End of the Hunt (1996), begins in spring 1918 and covers the War of Independence, fought on all sides with ruthless ferocity between the IRA and the British forces. The narrative is given in alternating chapters by Patrick Prentiss, a barrister who lost his arm in World War I; Janice Nugent, a young widow whose husband died at Gallipoli; Christopher Blake, a historian who becomes Janice’s lover, and the Frank Lacy, a ruthless soldier whose bedtime reading is Virgil. Other characters incl. Winston Churchill, Lloyd George and Eamon De Valera, often in their own words. The whole is dominated by the figure of Michael Collins, who is assassinated at the conclusion. (See Kirkus Reviews; online at COPAC.)

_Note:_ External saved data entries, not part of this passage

(* ===== verification/PeerNet.v ===== *)
(** * A replica that keeps itself registered

    The refresher of [Peer.v] among other replicas that register, leave and
    list in between its requests, on a network that delivers in time. *)

From S2P Require Import Prelude Redis Client DbFacts Keys Footprint Peer PeerRun.

Section present.
Context {Srv : Type} `{RedisLaws Srv} `{PeerJson} `{!PeerJsonLaws} `{Chrono} (prefix id : string).
Local Abbreviation P := (srv_policy (Srv := Srv)).
Local Abbreviation pk := (peers_index_key prefix).
Local Abbreviation key := (peer_key prefix id).

(** The node is registered at [addr] by a build that writes the key index: its
    key lives until [dl] at least, its score in the set is [sc] at least. *)
Record present (addr : string) (roles : list string) (dl sc : Z) (d : db) : Prop := {
  present_set : zset_ok d pk;
  present_key : ∃ json e seen,
    d !! key = Some (RVal (RStr json) (Some e)) ∧ dl ≤ e ∧
    registration_from_str json = Some (PeerRegistration addr seen roles true);
  present_score : ∃ x, zset_of d pk !! id = Some x ∧ sc ≤ x;
}.

(** Another client's script, from [t0] on: it leaves the node's key and, to
    a clock at most [slack] ahead of the server's, its unexpired member of
    the set. *)
Definition leaves_peer (t0 slack : Z) (sc : script unit) : Prop :=
  ∀ t d, t0 ≤ t → zset_ok d pk →
    let d' := (d_run P t sc d).1 in
    zset_ok d' pk ∧ d' !! key = d !! key ∧
    ∀ x, zset_of d pk !! id = Some x → t + slack < x → zset_of d' pk !! id = Some x.

Lemma leaves_peer_later t0 t1 slack sc : t0 ≤ t1 → leaves_peer t0 slack sc → leaves_peer t1 slack sc.
Proof. intros Ht Hsc t d Ht1. apply Hsc. lia. Qed.

(** What the others do: a command of another node's registration, departure
    or listing, or a script that writes other keys. *)
Definition other_peer_cmd (now : Z) (c : cmd) : Prop :=
  match c with
  | SET k _ _ _ | DEL k => k ≠ key ∧ k ≠ pk
  | ZADD k _ id' | ZREM k id' => k = pk ∧ id' ≠ id
  | ZREMRANGEBYSCORE k NegInf (Incl n) => k = pk ∧ n ≤ now
  | ZRANGEBYSCORE _ _ _ _ | MGET _ => True
  | _ => False
  end.

Lemma documented_purge t now d :
  zset_ok d pk → (documented P t (ZREMRANGEBYSCORE pk NegInf (Incl now)) d).1 = purge prefix now d.
Proof.
  unfold zset_ok. cbn. unfold with_zset, purge. by destruct (d !! pk) as [[[v|z] [dl|]]|].
Qed.

Lemma purge_ok now d : zset_ok d pk → zset_ok (purge prefix now d) pk.
Proof.
  intros Hok. pose proof Hok as Hd. unfold zset_ok in Hd. unfold purge.
  destruct (d !! pk) as [[[v|z] [dl|]]|]; try done. apply zset_ok_put_zset.
Qed.

Lemma other_cmd_leaves t0 slack c :
  other_peer_cmd (t0 + slack) c → leaves_peer t0 slack (silent (pcall c)).
Proof.
  intros Hc t d Ht Hok. cbv zeta. unfold silent. rewrite d_run_bind. cbn [pcall d_run].
  pose proof (peer_key_ne_index prefix id) as Hne.
  destruct (documented P t c d) as [d' r] eqn:Hdoc. cbn [fst] in *.
  assert (Houtside : ∀ K, cmd_within K c → ¬ K key → ¬ K pk →
    zset_ok d' pk ∧ d' !! key = d !! key ∧
    ∀ x, zset_of d pk !! id = Some x → t + slack < x → zset_of d' pk !! id = Some x).
  { intros K HK Hk Hp. pose proof (documented_outside K P t c d) as Hsame. rewrite Hdoc in Hsame. cbn in Hsame.
    assert (Hpk : d' !! pk = d !! pk) by auto.
    split; [by rewrite (zset_ok_same pk d d')|]. split; [auto|]. by rewrite (zset_of_same pk d d'). }
  destruct c; cbn in Hc; try done; try (apply (Houtside (λ _, False)); [exact I|tauto|tauto]).
  - apply (Houtside (λ k', k' = k)); cbn; [done|naive_solver|naive_solver].
  - apply (Houtside (λ k', k' = k)); cbn; [done|naive_solver|naive_solver].
  - destruct Hc as [-> Hid]. rewrite documented_zadd in Hdoc by done. injection Hdoc as <- _.
    split; [apply zset_ok_zadd|]. split; [by apply lookup_zadd_ne|].
    intros x Hx _. by rewrite zset_of_zadd, lookup_insert_ne.
  - destruct Hc as [-> Hid]. rewrite documented_zrem in Hdoc by done. injection Hdoc as <- _.
    split; [by apply zset_ok_zrem|]. split; [by apply lookup_zrem_ne|].
    intros x Hx _. by rewrite zset_of_zrem, lookup_delete_ne.
  - destruct lo, hi; try done. destruct Hc as [-> Hn].
    pose proof (documented_purge t z d Hok) as Hp. rewrite Hdoc in Hp. cbn in Hp. subst d'.
    split; [by apply purge_ok|]. split; [by apply purge_other|].
    intros x Hx Hlt. rewrite purge_set by done. rewrite decide_True; [done|]. exists x. split; [done|lia].
Qed.
(* ===== verification/Backend.v ===== *)
(** * The coordinator ([src/src/lib.rs])

    The plugin's entry points over one lazily made connection: construction
    from configuration, the async [ClusterBackend], its blocking FFI twin,
    peer watching, shutdown.  What the connection manager says to an attempt
    to connect is the argument [attempt]; everything else goes through the
    components. *)

From Stdlib Require Import Ascii.
From S2P Require Import Prelude Redis Client Keys KvStore Text Envelope PubSub Config LeaseHandle Lease Peer Maintenance.

(** ** Construction *)

(** Slot roles of the plugin's manifest. *)
Definition provides : list string := ["cache"; "kv"; "bus"].

(** [PluginManifest], by the class the plugin gives itself. *)
Inductive plugin_class : Type := Cluster.

Record plugin_manifest : Type := PluginManifest {
  manifest_id : string;
  manifest_version : string;
  manifest_name : string;
  manifest_class : plugin_class;
  protocol_version : string;
  license : option string;
  required_capabilities : list string;
  tags : list string;
  manifest_provides : list string;
  provides_schemes : list string;
  module_path_prefix : string;
  backend_profile : option string;
}.

Definition PLUGIN_ID : string := "dev.mcpg.cluster.redis".

(** [pkg_version] and [module_path] are the build's. *)
Definition manifest_of (pkg_version module_path : string) : plugin_manifest :=
  {| manifest_id := PLUGIN_ID;
     manifest_version := pkg_version;
     manifest_name := "Redis Cluster Coordinator";
     manifest_class := Cluster;
     protocol_version := "1.0";
     license := None;
     required_capabilities := [];
     tags := [];
     manifest_provides := provides;
     provides_schemes := [];
     module_path_prefix := match split_once "::" module_path with Some (crate, _) => crate | None => module_path end;
     backend_profile := None |}.

Definition quote (s : string) : string :=
  String (ascii_of_nat 34) (s +:+ String (ascii_of_nat 34) "").

Definition probe_placeholder : string :=
  "{" +:+ quote "url" +:+ ":" +:+ quote "redis://127.0.0.1:6379" +:+ "}".

(** The credentials of the connection: the URL's, overridden by the fields'. *)
Record redis_info : Type := RedisInfo { info_username : option string; info_password : option string }.

Definition connection_info (c : config) (from_url : redis_info) : redis_info :=
  RedisInfo (match username c with Some u => Some u | None => info_username from_url end)
            (match password c with Some p => Some p | None => info_password from_url end).

(** [Inner], less its library handles: whether the connection and the
    primitives are there, the tasks that can still be aborted, and the
    replica's state. *)
Record inner : Type := Inner {
  cfg : config;
  node : string;
  started_at : string;
  conn_cell : bool;
  primitives : bool;
  peer_refresh_abort : bool;
  kv_maintenance_abort : bool;
  draining : bool;
  state : replica;
}.

Definition set_state (r : replica) (b : inner) : inner :=
  Inner (cfg b) (node b) (started_at b) (conn_cell b) (primitives b) (peer_refresh_abort b)
    (kv_maintenance_abort b) (draining b) r.

Definition settings_of (b : inner) : settings :=
  Settings (Config.key_prefix (cfg b)) (node b) (Config.kv_sweep_interval_ms (cfg b))
    (Config.peer_ttl_ms (cfg b)).

Definition kv_of (b : inner) : redis_kv := with_connection_manager (Config.key_prefix (cfg b)).

(** [get_or_init_conn]: an attempt to connect, unless there is a connection;
    with it come the primitives. *)
Definition get_or_init_conn (attempt : result unit string) (b : inner) :
    inner * result unit cluster_error :=
  let connected :=
    Inner (cfg b) (node b) (started_at b) true true (peer_refresh_abort b) (kv_maintenance_abort b)
      (draining b) (state b) in
  if conn_cell b then (connected, Ok tt)
  else
    match attempt with
    | Ok _ => (connected, Ok tt)
    | Err e => (b, Err (BackendUnavailable ("connection manager init: " +:+ e)))
    end.

(** The client: the URL's connection information with the configured
    credentials, opened - with the configured CA as TLS root - by the [redis]
    crate.  A panic is the error it reports. *)
Definition open_client (into_connection_info : string → result redis_info string)
    (build_with_tls : redis_info → string → result unit string) (open : redis_info → result unit string)
    (read_file : string → result string string) (c : config) : result unit string :=
  let? info :=
    map_err (λ err, "redis cluster: invalid url `" +:+ redact_redis_url (url c) +:+ "`: " +:+ err)
      (into_connection_info (url c)) in
  let info := connection_info c info in
  let? root_ca :=
    map_err (λ err, "redis cluster: " +:+ error_text err +:+ ". Refusing to load with unusable TLS config.")
      (tls_root_cert_pem read_file c) in
  map_err (λ err, "redis cluster: failed to open client `" +:+ redact_redis_url (url c) +:+ "`: " +:+ err)
    (match root_ca with Some pem => build_with_tls info pem | None => open info end).

(** The rest of [from_validated_config]: it ends with the first attempt to
    connect and both tasks spawned. *)
Definition build_inner (attempt : result unit string) (c : config) (hostname : option string)
    (random now : string) : inner :=
  let id := resolved_node_id hostname random c in
  let b := Inner c id now false false false false false
             (started (Settings (Config.key_prefix c) id (Config.kv_sweep_interval_ms c)
                (Config.peer_ttl_ms c))) in
  let b := (get_or_init_conn attempt b).1 in
  Inner (cfg b) (node b) (started_at b) (conn_cell b) (primitives b) true true (draining b) (state b).
(** What the watch has told, from a snapshot on. *)
Definition told (turns : list watcher) (last : gmap string cluster_peer)
    (out : inner * gmap string cluster_peer * list peer_event) : Prop :=
  let '(_, m, evs) := out in
  Left id ∉ evs ∧ (Forall stays_open turns → evs = [] ∧ m = last ∨ is_Some (m !! id)).

Lemma told_skip turn turns last out : told turns last out → told (turn :: turns) last out.
Proof.
  destruct out as [[b m] evs]. intros [Hl Ho]. split; [done|].
  intros Hopen. apply Forall_cons in Hopen as [_ Hopen]. auto.
Qed.

Lemma told_none turns b last : told turns last (b, last, []).
Proof. split; [apply not_elem_of_nil|by left]. Qed.

Lemma assures_pause {E A} ms (c : client Srv E A) Q :
  forwards c → assures c Q → assures (let! _ := sleep ms in c) Q.
Proof.
  intros Hf Hc. eapply (assures_bind _ _ (λ _, True)); [|done|done|done].
  apply assures_yields, preserves_sleep, lives_stable.
Qed.

Lemma watch_lives fuel turns b last :
  0 < sc → Config.key_prefix (cfg b) = prefix →
  assures (watch_task fuel turns b last) (told turns last).
Proof.
  intros Hpos. revert b last.
  induction turns as [|[|attempt takes waits] turns IH]; intros b last Hcfg; cbn [watch_task].
  1, 2: apply assures_yields, yields_ret, told_none.
  assert (Hcfg' : ∀ b1 r, get_or_init_conn attempt b = (b1, r) → Config.key_prefix (cfg b1) = prefix).
  { intros b1 r. rewrite <- Hcfg. unfold get_or_init_conn. by destruct (conn_cell b), attempt; intros [= <- _]. }
  assert (Hskip : ∀ b1, Config.key_prefix (cfg b1) = prefix →
    assures (let! _ := sleep (poll_ms (cfg b1)) in watch_task fuel turns b1 last)
      (told (Polls attempt takes waits :: turns) last)).
  { intros b1 Hb1. apply assures_pause; [apply forwards_watch|].
    eapply assures_weaken; [by apply IH|]. intros. by apply told_skip. }
  pose proof (forwards_watch fuel turns) as Hf.
  destruct (get_or_init_conn attempt b) as [b1 [[]|e]]; specialize (Hcfg' _ _ eq_refl); [|by apply Hskip].
  rewrite Hcfg'. eapply assures_bind; [by apply assures_listing|by apply steady_result, steady_list_peers| |].
  { intros [[l peers]|e]; forwards; try (intros []; forwards). }
  intros [[l peers]|e] Hin; [|by apply Hskip]. pose proof (left_not_in_diff last _ Hin) as Hleft.
  set (cur := snapshot peers) in *. apply assures_pause.
  { forwards; intros []; forwards. }
  destruct (send_events takes (diff last cur)) as [sent|sent] eqn:Hsend.
  - apply assures_yields, yields_ret. destruct takes as [n|]; [|done]. cbn in Hsend. case_match; [|done].
    injection Hsend as <-. split; [intros Hin'; by apply Hleft, (elem_of_take_in _ n)|].
    intros Ho. by apply Forall_cons in Ho as [[] _].
  - assert (sent = diff last cur) as -> by (destruct takes; cbn in Hsend; [case_match|]; congruence).
    apply assures_pause; [forwards; intros []; forwards|].
    eapply assures_bind; [by apply IH| |intros [[] ?]; forwards|].
    + apply steady_watch.
    + intros [[b2 m] rest] [Hl Ho]. apply assures_yields, yields_ret. split.
      * rewrite elem_of_app. tauto.
      * intros Hopen. apply Forall_cons in Hopen as [_ Hopen]. right.
        destruct (Ho Hopen) as [[_ ->]|?]; done.
Qed.
End living.
(* ===== verification/UpkeepQuiet.v ===== *)
(** * Upkeep on a quiet network

    Step by step, what a turn of the maintenance task ([Maintenance.v]) does
    when nobody else acts: how much fuel a turn needs, which keys each of its
    steps leaves alone, and that it completes the index. *)

From S2P Require Import Prelude Redis Client DbFacts Keys KvScripts KvIndex KvStore KvUpkeep KvSweep Footprint Text Lease LeaseSpec LeaseRun Peer PeerRun Maintenance UpkeepRun.

(** ** More fuel does not hurt *)

Section fuel.
Context {Srv : Type} `{RedisServer Srv}.

(** A result that came with some fuel comes with more. *)
Definition settles {E A} (f : nat → client Srv E A) : Prop :=
  ∀ n n' w w' a, (n ≤ n')%nat → f n w = (w', Ok a) → f n' w = (w', Ok a).

Lemma settles_const {E A} (m : client Srv E A) : settles (λ _, m).
Proof. by intros n n' w w' a _ ?. Qed.

Lemma settles_bind {E A B} (f : nat → client Srv E A) (g : nat → A → client Srv E B) :
  settles f → (∀ a, settles (λ n, g n a)) → settles (λ n, cbind (f n) (g n)).
Proof.
  intros Hf Hg n n' w w' b Hle (w1 & a & Ha & Hb)%cbind_ok.
  unfold cbind. rewrite (Hf n n' w w1 a Hle Ha). by apply (Hg a n n').
Qed.

Lemma settles_scan_peers `{PeerJson} pat c keys : settles (λ n, scan_peers (Srv := Srv) n pat c keys).
Proof.
  intros n. revert c keys. induction n as [|n IH]; intros c keys [|n'] w w' a Hle; cbn [scan_peers]; try done;
    [lia|]. intros (w1 & [next batch] & Hs & Hrest)%cbind_ok. unfold cbind. rewrite Hs.
  destruct (next =? 0); [done|]. apply (IH _ _ n'); [lia|done].
Qed.

Lemma settles_registrations `{PeerJson} prefix l : settles (λ n, registrations (Srv := Srv) n prefix l).
Proof.
  unfold registrations. apply (settles_bind (λ _, instant)); [apply settles_const|]. intros now.
  destruct (fresh now l); [apply settles_const|]. apply settles_bind; [apply settles_scan_peers|].
  intros keys. apply settles_const.
Qed.

Lemma settles_listing `{PeerJson} prefix l : settles (λ n, list_registrations (Srv := Srv) n prefix l).
Proof.
  unfold list_registrations. apply (settles_bind (λ _, now_ms)); [apply settles_const|]. intros now.
  apply (settles_bind (λ _, _)); [apply settles_const|]. intros rs.
  apply (settles_bind (λ _, _)); [apply settles_const|]. intros found.
  apply settles_bind; [apply settles_registrations|]. intros [l' old]. apply settles_const.
Qed.

Lemma settles_sweep kv gone : settles (λ n, RedisKv.sweep_loop (Srv := Srv) kv n gone).
Proof.
  intros n. revert gone. induction n as [|n IH]; intros gone [|n'] w w' a Hle; cbn [RedisKv.sweep_loop]; try done;
    [lia|]. intros (w1 & now & Hnow & (w2 & r & Hr & Hrest)%cbind_ok)%cbind_ok.
  unfold cbind at 1. rewrite Hnow. unfold cbind at 1. rewrite Hr. revert Hrest.
  case_bool_decide; [done|]. intros (w3 & k & Hk & Hrest)%cbind_ok. unfold cbind. rewrite Hk.
  revert Hrest. destruct (_ <? SWEEP_BATCH); [done|]. apply (IH _ n'). lia.
Qed.

Lemma settles_backfill kv c k : settles (λ n, RedisKv.backfill_loop (Srv := Srv) kv n c k).
Proof.
  intros n. revert c k. induction n as [|n IH]; intros c k [|n'] w w' a Hle; cbn [RedisKv.backfill_loop]; try done;
    [lia|]. intros (w1 & [next batch] & Hs & (w2 & m & Hm & Hrest)%cbind_ok)%cbind_ok.
  unfold cbind at 1. rewrite Hs. unfold cbind at 1. rewrite Hm. revert Hrest.
  destruct (next =? 0); [done|]. apply (IH _ _ n'). lia.
Qed.
End fuel.

(** ** Which keys a step leaves alone *)

Section quiet.
Context {Srv : Type} `{RedisLaws Srv} `{PeerJsonLaws} `{Chrono} (prefix : string).
Context (Hlit : glob_escape prefix = prefix) (Hprefix : is_empty prefix = false).
Local Abbreviation kv := (with_connection_manager prefix).
Local Abbreviation lk := (render prefix (KLock SWEEP_LOCK)).
Local Abbreviation fk := (render prefix (KLockFence SWEEP_LOCK)).

Lemma render_ne k1 k2 : suffix k1 ≠ suffix k2 → render prefix k1 ≠ render prefix k2.
Proof. intros Hne. rewrite !render_suffix by done. intros E%append_inj_l. done. Qed.

(** [d'] is [d] but for the keys called [ks]. *)
Definition differs (ks : list redis_key) (d d' : db) : Prop :=
  ∀ k, render prefix k ∉ (render prefix <$> ks) → d' !! render prefix k = d !! render prefix k.

Lemma differs_refl ks d : differs ks d d.
Proof. by intros k _. Qed.

Lemma differs_trans ks d1 d2 d3 : differs ks d1 d2 → differs ks d2 d3 → differs ks d1 d3.
Proof. intros H12 H23 k Hk. by rewrite H23, H12. Qed.
(** Two replicas write while [unindexed] keys are backfilled. *)
Lemma completion_sound_witness :
  let w := World one_key 1000 0
             [NetEvent 5 [other_put "c" "3"] Delivered; NetEvent 9 [other_put "x" "4"] Delivered] in
  let c := complete_index 5 app_settings (started app_settings) w in
  indexed app_kv (view (w_time c.1) (w_srv c.1)) ∧
  ∃ w1 n w2 l regs,
    RedisKv.backfill_index app_kv 5 w = (w1, Ok n) ∧
    list_registrations 5 "app" (forget (peer_scan (started app_settings))) w1 = (w2, Ok (l, regs)) ∧
    any_unindexed regs = false ∧
    RedisKv.mark_index_complete app_kv (clock_ms w) w2 = (c.1, Ok tt) ∧
    set_index_ready true (set_peer_scan (LegacyPeerScan (from_millis 30000) (Some (1014, []))) (started app_settings)) =
      set_index_ready true (set_peer_scan l (started app_settings)).
Proof.
  intros w c.
  assert (Hstep : ∀ settled t (s : ref_srv) key value,
    kv_step "app" settled (t, s) (t, (Redis.run t (other_put key value) s).1)).
  { intros. unfold other_put. rewrite run_silent. apply step_set. }
  apply (completion_sound 5 app_settings (2 ^ 53) (started app_settings)
    (set_index_ready true (set_peer_scan (LegacyPeerScan (from_millis 30000) (Some (1014, [])))
       (started app_settings))) w c.1).
  - reflexivity.
  - split.
    + exact one_key_layout.
    + repeat (apply Forall_cons; split; [apply Forall_singleton, step_keeps_layout;
        [reflexivity|intros; apply Hstep]|]); constructor.
  - intros key. repeat (apply Forall_cons; split; [apply Forall_singleton, step_keeps_key;
      [reflexivity|intros; apply Hstep]|]); constructor.
  - vm_compute. reflexivity.
  - vm_compute. discriminate.
  - reflexivity.
  - reflexivity.
Defined.

(** C30. Completion on demand ([complete_key_index]) is refused while an older
    build is registered, before it writes anything to the index; when it
    returns, every data key is in the index, the replica reads it, and no
    older build was registered when it began. *)
Theorem completion_on_demand {Srv : Type} `{RedisLaws Srv} `{PeerJson} `{Chrono}
    (fuel : nat) (b : inner) (T : Z) (w w1 : world Srv) (l : legacy_scan) (regs : list registration) :
  let prefix := Config.key_prefix (cfg b) in
  is_empty prefix = false →
  good T (layout_inv prefix) w →
  (∀ key, others_ok T (key_inv prefix key) (w_net w)) →
  list_registrations fuel prefix (forget (peer_scan (state b))) w = (w1, Ok (l, regs)) →
  (any_unindexed regs = true →
   complete_connected fuel b w = (w1, Ok (set_peer_scan l (state b), Err old_peer))) ∧
  (∀ w' r n, complete_connected fuel b w = (w', Ok (r, Ok n)) → w_time w' ≤ T →
   any_unindexed regs = false ∧ index_ready r = true ∧
   indexed (with_connection_manager prefix) (view (w_time w') (w_srv w'))).
Proof.
  intros prefix Hprefix Hw Ho Hlist.
  unfold complete_connected. unfold cbind at 1 5, cresult at 1 4.
  cbn [set_peer_scan peer_scan]. fold prefix. rewrite !Hlist. split; [by intros ->|].
  intros w' r n Hrun HT. destruct (any_unindexed regs) eqn:Hun; [done|]. split; [done|].
  unfold cbind at 1, now_ms in Hrun. unfold cbind at 1, cresult at 1 in Hrun.
  destruct (RedisKv.backfill_index _ fuel w1) as [w2 [k|e]] eqn:Hback; [|done].
  pose proof Hrun as Hflag. unfold cbind at 1, cresult at 1 in Hflag.
  destruct (RedisKv.mark_index_complete _ _ w2) as [w3 [[]|e]] eqn:Hmark; [|done].
  injection Hflag as <- <- <-. split; [done|].
  assert (HT1 : w_time w1 ≤ T).
  { pose proof (forwards_backfill prefix fuel 0 0 w1) as Hf. unfold RedisKv.backfill_index in Hback.
    fold prefix in Hback. unfold kv_of in Hback. fold prefix in Hback. rewrite Hback in Hf.
    assert (Hf2 : forwards (RedisKv.mark_index_complete (Srv := Srv) (kv_of b) (clock_ms w1)))
      by (unfold RedisKv.mark_index_complete, RedisKv.await; forwards).
    specialize (Hf2 w2). rewrite Hmark in Hf2. cbn in Hf, Hf2. lia. }
  pose proof (shrinks_listing prefix fuel (forget (peer_scan (state b))) w) as [pre Hnet].
  rewrite Hlist in Hnet. cbn [fst] in Hnet.
  eapply (backfill_then prefix Hprefix T fuel w1 w2 w3 k
    (RedisKv.mark_index_complete (kv_of b) (clock_ms w1)) (Ok tt)).
  - assert (Hfr : ∀ t s s', (∀ m, store_key prefix m → view t s' !! m = view t s !! m) →
                       layout_inv prefix t s → layout_inv prefix t s').
    { intros t s s' Hsame Hl.
      by destruct (kv_step_kept prefix Hprefix false (t, s) (t, s') (step_other prefix false t s s' Hsame) Hl)
        as [[Hl' _] _]. }
    pose proof (preserves_listing prefix Hprefix T (layout_inv prefix) (layout_stable prefix) Hfr
      fuel (forget (peer_scan (state b))) w) as Hp.
    rewrite Hlist in Hp. apply Hp; [exact HT1|exact Hw].
  - intros key. specialize (Ho key). rewrite Hnet in Ho. by apply Forall_app in Ho as [_ ?].
  - exact Hback.
  - intros key. apply (preserves_mark prefix Hprefix T (key_inv prefix key) (key_inv_stable prefix key)).
    apply (key_inv_frame prefix Hprefix key).
  - unfold RedisKv.mark_index_complete, RedisKv.await. forwards.
  - exact Hmark.
  - done.
Qed.

(** A connected backend. *)
Definition app_config : Config.config :=
  Config.deserialize (Config.RawConfig "redis://h:6379" None None None (Some "app") None None None None None
    None None None).

Definition app_backend : inner := build_inner (Ok tt) app_config None "r" "t".

Lemma completion_on_demand_witness :
  let w := World one_key 1000 0 [] in
  let c := complete_connected 5 app_backend w in
  ∃ r n, c.2 = Ok (r, Ok n) ∧ n = 1 ∧ index_ready r = true ∧
    indexed app_kv (view (w_time c.1) (w_srv c.1)).
Proof.
  intros w c.
  destruct (completion_on_demand (Srv := ref_srv) 5 app_backend (2 ^ 53) w
    (list_registrations 5 "app" (forget (peer_scan (state app_backend))) w).1
    (LegacyPeerScan (from_millis 30000) (Some (1000, []))) []) as [_ Hc].
  - reflexivity.
  - split; [exact one_key_layout|constructor].
  - intros key. constructor.
  - vm_compute. reflexivity.
  - assert (Hrun : ∃ r n, c = (c.1, Ok (r, Ok n)) ∧ n = 1)
      by (do 2 eexists; split; vm_compute; reflexivity).
    destruct Hrun as (r & n & Hrun & Hn). exists r, n.
    destruct (Hc c.1 r n Hrun) as (_ & Hr & Hi); [vm_compute; discriminate|].
    split; [by rewrite Hrun|]. split; [exact Hn|]. split; [exact Hr|exact Hi].
Defined.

Hope & history: Seamus Heaney’s phrase ‘hope and history’ in The Cure of Troy (1990) appears to derive from the final phrases of Thomas Flanagan’s novel The Year of the French (1979): ‘it is in the brightness of the morning air, as the poet tells us, that hope and memory walk towards us across meadows, radiant as a girl in her first beauty.’ (Quoted in Benedict Kiely, ‘Thomas Flanagan: The Lessons of History’, in A Raid into Dark Corners, 1999, p.168.)

Improbable Probables?: John Harrington remarks that Thomas Flanagan argued for an essentialist approach to Irish literary studies and regards Deane and Kearney as overstepping the bounds of probability. (See Harrington, The Irish Beckett, Syracuse UP 1991, p.138.)

Namesake: Tom Flanagan is a Canadian authority on Indian and habitant history and culture - vide The Collected Writings of Louis Riel / Les ecrits complets de Louis Riel, ed. George F. G. Stanley [gen. ed.], Thomas Flanagan, Claude Rocan, 5 Vols. (Alberta UP 1985); Diaries of Louis Riel, ed. Thomas Flanagan (Edmonton: Hurtig [1976]), 187pp. A Thomas Flanagan wrote A Manual of British and Irish History (London 1847), xxxiii, 939pp., ill, maps., and the History of the Church of England (1857).